*** Opening of THE INPUT ***

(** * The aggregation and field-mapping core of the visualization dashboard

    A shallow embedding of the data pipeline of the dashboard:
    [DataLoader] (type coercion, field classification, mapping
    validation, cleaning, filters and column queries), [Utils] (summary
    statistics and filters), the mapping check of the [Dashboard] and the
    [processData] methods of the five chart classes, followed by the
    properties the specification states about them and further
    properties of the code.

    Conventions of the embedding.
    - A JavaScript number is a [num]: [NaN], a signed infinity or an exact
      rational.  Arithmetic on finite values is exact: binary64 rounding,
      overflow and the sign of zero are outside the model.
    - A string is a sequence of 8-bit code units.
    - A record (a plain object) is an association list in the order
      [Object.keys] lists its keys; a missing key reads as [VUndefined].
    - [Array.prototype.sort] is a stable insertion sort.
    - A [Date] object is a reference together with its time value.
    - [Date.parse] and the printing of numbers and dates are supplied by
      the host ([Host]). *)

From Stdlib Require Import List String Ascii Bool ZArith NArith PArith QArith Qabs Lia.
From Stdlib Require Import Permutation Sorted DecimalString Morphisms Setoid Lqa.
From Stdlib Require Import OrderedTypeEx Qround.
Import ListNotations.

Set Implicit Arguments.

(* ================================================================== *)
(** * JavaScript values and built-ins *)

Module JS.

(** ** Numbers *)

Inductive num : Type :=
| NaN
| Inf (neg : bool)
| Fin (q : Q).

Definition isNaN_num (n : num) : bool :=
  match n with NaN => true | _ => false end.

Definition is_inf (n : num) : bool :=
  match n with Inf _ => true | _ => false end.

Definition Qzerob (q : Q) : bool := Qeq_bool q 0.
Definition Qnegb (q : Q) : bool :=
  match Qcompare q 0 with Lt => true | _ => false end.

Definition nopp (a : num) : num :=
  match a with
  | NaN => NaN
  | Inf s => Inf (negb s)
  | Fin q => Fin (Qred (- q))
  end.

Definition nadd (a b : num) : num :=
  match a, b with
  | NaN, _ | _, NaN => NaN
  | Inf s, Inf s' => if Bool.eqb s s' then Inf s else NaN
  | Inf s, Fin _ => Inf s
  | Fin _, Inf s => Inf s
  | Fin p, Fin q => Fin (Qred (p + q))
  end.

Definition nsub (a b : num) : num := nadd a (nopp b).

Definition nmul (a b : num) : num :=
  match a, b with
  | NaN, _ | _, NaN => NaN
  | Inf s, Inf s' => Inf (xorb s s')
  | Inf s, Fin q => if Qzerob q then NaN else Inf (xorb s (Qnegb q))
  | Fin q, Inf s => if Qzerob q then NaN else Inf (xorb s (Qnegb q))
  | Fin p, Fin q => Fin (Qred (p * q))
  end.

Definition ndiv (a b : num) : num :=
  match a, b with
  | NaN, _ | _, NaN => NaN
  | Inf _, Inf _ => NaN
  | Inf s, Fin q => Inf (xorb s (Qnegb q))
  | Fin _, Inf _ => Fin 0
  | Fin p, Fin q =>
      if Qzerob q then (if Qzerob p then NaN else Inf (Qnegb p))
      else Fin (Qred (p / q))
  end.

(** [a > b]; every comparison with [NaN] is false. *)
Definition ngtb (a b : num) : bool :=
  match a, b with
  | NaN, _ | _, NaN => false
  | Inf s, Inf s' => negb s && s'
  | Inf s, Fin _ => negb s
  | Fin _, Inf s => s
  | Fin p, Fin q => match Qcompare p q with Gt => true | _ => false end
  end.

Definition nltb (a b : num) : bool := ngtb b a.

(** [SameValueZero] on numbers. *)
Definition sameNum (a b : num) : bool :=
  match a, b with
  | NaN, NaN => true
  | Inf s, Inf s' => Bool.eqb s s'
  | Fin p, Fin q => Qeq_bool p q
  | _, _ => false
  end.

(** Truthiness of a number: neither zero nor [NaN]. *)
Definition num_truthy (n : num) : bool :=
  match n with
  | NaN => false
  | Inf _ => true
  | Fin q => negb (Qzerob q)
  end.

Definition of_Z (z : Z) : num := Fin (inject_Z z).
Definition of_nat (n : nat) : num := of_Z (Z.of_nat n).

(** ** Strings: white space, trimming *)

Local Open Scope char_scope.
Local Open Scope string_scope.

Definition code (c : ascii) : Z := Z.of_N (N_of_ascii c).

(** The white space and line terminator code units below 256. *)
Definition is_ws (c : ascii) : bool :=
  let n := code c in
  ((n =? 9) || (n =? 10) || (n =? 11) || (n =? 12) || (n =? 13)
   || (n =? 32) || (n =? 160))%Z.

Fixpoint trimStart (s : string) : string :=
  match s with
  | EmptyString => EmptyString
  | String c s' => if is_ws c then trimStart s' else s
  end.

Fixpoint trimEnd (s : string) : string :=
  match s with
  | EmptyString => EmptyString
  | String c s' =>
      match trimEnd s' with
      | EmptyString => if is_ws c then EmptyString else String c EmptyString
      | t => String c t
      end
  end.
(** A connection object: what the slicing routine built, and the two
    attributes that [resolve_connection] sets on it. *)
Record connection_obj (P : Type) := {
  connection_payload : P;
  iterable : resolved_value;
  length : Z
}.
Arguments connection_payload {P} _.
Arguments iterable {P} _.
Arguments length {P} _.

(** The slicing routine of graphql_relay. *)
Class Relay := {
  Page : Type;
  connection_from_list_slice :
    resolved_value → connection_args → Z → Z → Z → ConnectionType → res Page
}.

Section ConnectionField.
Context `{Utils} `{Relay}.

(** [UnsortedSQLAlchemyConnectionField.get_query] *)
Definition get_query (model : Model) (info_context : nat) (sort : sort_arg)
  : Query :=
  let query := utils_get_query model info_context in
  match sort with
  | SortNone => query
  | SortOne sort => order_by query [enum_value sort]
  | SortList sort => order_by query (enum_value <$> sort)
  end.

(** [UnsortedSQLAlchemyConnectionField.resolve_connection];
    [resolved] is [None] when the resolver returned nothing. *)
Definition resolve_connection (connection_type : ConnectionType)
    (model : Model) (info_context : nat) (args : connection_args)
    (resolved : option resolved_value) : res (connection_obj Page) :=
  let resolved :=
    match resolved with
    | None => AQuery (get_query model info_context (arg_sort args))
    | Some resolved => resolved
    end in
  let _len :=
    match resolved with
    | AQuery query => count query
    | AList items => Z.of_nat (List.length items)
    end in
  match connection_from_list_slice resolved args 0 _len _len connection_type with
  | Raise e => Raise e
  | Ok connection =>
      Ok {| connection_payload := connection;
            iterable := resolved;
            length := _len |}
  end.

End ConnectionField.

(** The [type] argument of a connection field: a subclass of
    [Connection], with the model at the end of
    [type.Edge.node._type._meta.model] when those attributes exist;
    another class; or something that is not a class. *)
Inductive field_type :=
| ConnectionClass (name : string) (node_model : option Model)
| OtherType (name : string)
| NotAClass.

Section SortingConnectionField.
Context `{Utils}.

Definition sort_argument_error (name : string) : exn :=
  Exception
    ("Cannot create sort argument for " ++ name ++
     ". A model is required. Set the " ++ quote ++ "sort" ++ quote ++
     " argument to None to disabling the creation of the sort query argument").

*** Close of THE INPUT ***

*WORK REQUIRED*
When a line in the entries above contains "UnsortedSQLAlchemyConnectionField", count it; please answer with the number only.

*OUTPUT FOR THIS TASK*
2